EXERCISE OBJECTIVE:
Take the lines below beginning at the line that has "(a : A) (db : Firestore)" and stopping after the line that has "match snapshot with", and print them exactly as they are, with no other lines.
══ DATA FOR THE TASK
(** JavaScript truthiness of a property read ([None] is [undefined]). *)
Definition truthy (v : option value) : bool :=
  match v with
  | None => false
  | Some VNull => false
  | Some (VBool b) => b
  | Some (VStr s) => negb (String.eqb s "")
  | Some (VTimestamp _) => true
  | Some VServerTimestamp => true
  end.

(** ** Types of [authFlow.ts] *)

Inductive OnboardingStatus : Type :=
  | pending_profile
  | pending_admin_approval
  | active.

Global Instance OnboardingStatus_eq_dec : EqDecision OnboardingStatus.
Proof. solve_decision. Defined.

(** The string literal each member of the union type stands for. *)
Definition status_literal (s : OnboardingStatus) : string :=
  match s with
  | pending_profile => "pending_profile"
  | pending_admin_approval => "pending_admin_approval"
  | active => "active"
  end.

Inductive Destination : Type := welcome | dashboard | admin.

Inductive LoginDecision : Type :=
  | Redirect (destination : Destination)
  | Error (message : string).

(** [interface FirebaseUser].  The interface declares [uid: string]; [uid]
    is an option here because [handleLogin] guards against the property
    being undefined at run time ([!user?.uid]). *)
Record FirebaseUser : Type := {
  uid : option string;
  email : option string;
  displayName : option string;
}.

(** The [additionalData] argument of [completeWelcomeStep].  Its declared
    type is
    [Partial<Omit<AppUserProfile, 'uid' | 'isAdmin' | 'onboardingStatus'>>],
    a structural type that the compiler checks on object literals only: at
    run time the argument is an object like any other, with whatever own
    properties the caller's value has.  A property that is present holds a
    Firestore value; [None] at a name says the object has no such
    property. *)
Abbreviation AdditionalData := (gmap string value).

(** The empty object literal, the default of [additionalData]. *)
Definition no_additionalData : AdditionalData := ∅.


(** [{ ...o, ...additionalData }]: every own property of [additionalData]
    is written over the object built so far, the others stay. *)
Definition spread (additionalData : AdditionalData) (o : DocumentData)
  : DocumentData :=
  additionalData ∪ o.

Record HandleLoginOptions : Type := {
  usersCollectionPath : option string;
}.

Definition DEFAULT_USERS_COLLECTION : string := "users".

(** ** The Firestore store *)

(** [doc(db, path, id)]: a document reference. *)
Abbreviation DocumentReference := (string * string)%type.

Definition doc (path id : string) : DocumentReference := (path, id).

Record Firestore : Type := {
  documents : gmap (string * string) (gmap string value);
  serverTime : N;
}.

Inductive fault : Type :=
  | NotFound
  | InvalidArgument.

(** The result of awaiting a promise: it resolves with a value or is
    rejected; either way the store is the one the calls so far left. *)
Inductive outcome (A : Type) : Type :=
  | Resolved (a : A) (db : Firestore)
  | Rejected (e : fault) (db : Firestore).
Arguments Resolved {A} a db.
Arguments Rejected {A} e db.

Definition Async (A : Type) : Type := Firestore → outcome A.

Global Instance Async_ret : MRet Async := λ A a db, Resolved a db.

Global Instance Async_bind : MBind Async := λ A B k m db,
  match m db with
  | Resolved a db' => k a db'
  | Rejected e db' => Rejected e db'
  end.

Definition throw {A : Type} (e : fault) : Async A := λ db, Rejected e db.

Definition store_after {A : Type} (r : outcome A) : Firestore :=
  match r with
  | Resolved _ db => db
  | Rejected _ db => db
  end.

(** The server replaces the timestamp sentinel by its clock. *)
Definition resolve_sentinel (now : N) (v : value) : value :=
  match v with
  | VServerTimestamp => VTimestamp now
  | _ => v
  end.

Definition commit (ref : DocumentReference) (d : DocumentData) (db : Firestore)
  : Firestore :=
  {| documents := <[ref := d]> (documents db);
     serverTime := N.succ (serverTime db) |}.

(** [getDoc(ref)]; the snapshot is the document when it exists. *)
Definition getDoc (ref : DocumentReference) : Async (option DocumentData) :=
  λ db, Resolved (documents db !! ref) db.

(** [setDoc(ref, data)]: unconditional overwrite. *)
Definition setDoc (ref : DocumentReference) (data : DocumentData) : Async unit :=
  λ db, Resolved () (commit ref (resolve_sentinel (serverTime db) <$> data) db).

(** [updateDoc(ref, data)]: the given fields replace those of the stored
    document, the others stay; rejected when the document does not exist. *)
Definition updateDoc (ref : DocumentReference) (data : DocumentData) : Async unit :=
  λ db,
    match documents db !! ref with
    | Some old =>
        Resolved ()
          (commit ref ((resolve_sentinel (serverTime db) <$> data) ∪ old) db)
    | None => Rejected NotFound db
    end.

(** ** The functions of [authFlow.ts] *)

Definition getUserProfile (usersCollectionPath uid : string)
  : Async (option DocumentData) :=
  let userRef := doc usersCollectionPath uid in
  snapshot ← getDoc userRef;
  match snapshot with
  | None => mret None
  | Some data => mret (Some data)
  end.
════
RESULT FOR THIS EXERCISE:
  | Resolved (a : A) (db : Firestore)
  | Rejected (e : fault) (db : Firestore).
Arguments Resolved {A} a db.
Arguments Rejected {A} e db.

Definition Async (A : Type) : Type := Firestore → outcome A.

Global Instance Async_ret : MRet Async := λ A a db, Resolved a db.

Global Instance Async_bind : MBind Async := λ A B k m db,
  match m db with
  | Resolved a db' => k a db'
  | Rejected e db' => Rejected e db'
  end.

Definition throw {A : Type} (e : fault) : Async A := λ db, Rejected e db.

Definition store_after {A : Type} (r : outcome A) : Firestore :=
  match r with
  | Resolved _ db => db
  | Rejected _ db => db
  end.

(** The server replaces the timestamp sentinel by its clock. *)
Definition resolve_sentinel (now : N) (v : value) : value :=
  match v with
  | VServerTimestamp => VTimestamp now
  | _ => v
  end.

Definition commit (ref : DocumentReference) (d : DocumentData) (db : Firestore)
  : Firestore :=
  {| documents := <[ref := d]> (documents db);
     serverTime := N.succ (serverTime db) |}.

(** [getDoc(ref)]; the snapshot is the document when it exists. *)
Definition getDoc (ref : DocumentReference) : Async (option DocumentData) :=
  λ db, Resolved (documents db !! ref) db.

(** [setDoc(ref, data)]: unconditional overwrite. *)
Definition setDoc (ref : DocumentReference) (data : DocumentData) : Async unit :=
  λ db, Resolved () (commit ref (resolve_sentinel (serverTime db) <$> data) db).

(** [updateDoc(ref, data)]: the given fields replace those of the stored
    document, the others stay; rejected when the document does not exist. *)
Definition updateDoc (ref : DocumentReference) (data : DocumentData) : Async unit :=
  λ db,
    match documents db !! ref with
    | Some old =>
        Resolved ()
          (commit ref ((resolve_sentinel (serverTime db) <$> data) ∪ old) db)
    | None => Rejected NotFound db
    end.

(** ** The functions of [authFlow.ts] *)

Definition getUserProfile (usersCollectionPath uid : string)
  : Async (option DocumentData) :=
  let userRef := doc usersCollectionPath uid in
  snapshot ← getDoc userRef;
  match snapshot with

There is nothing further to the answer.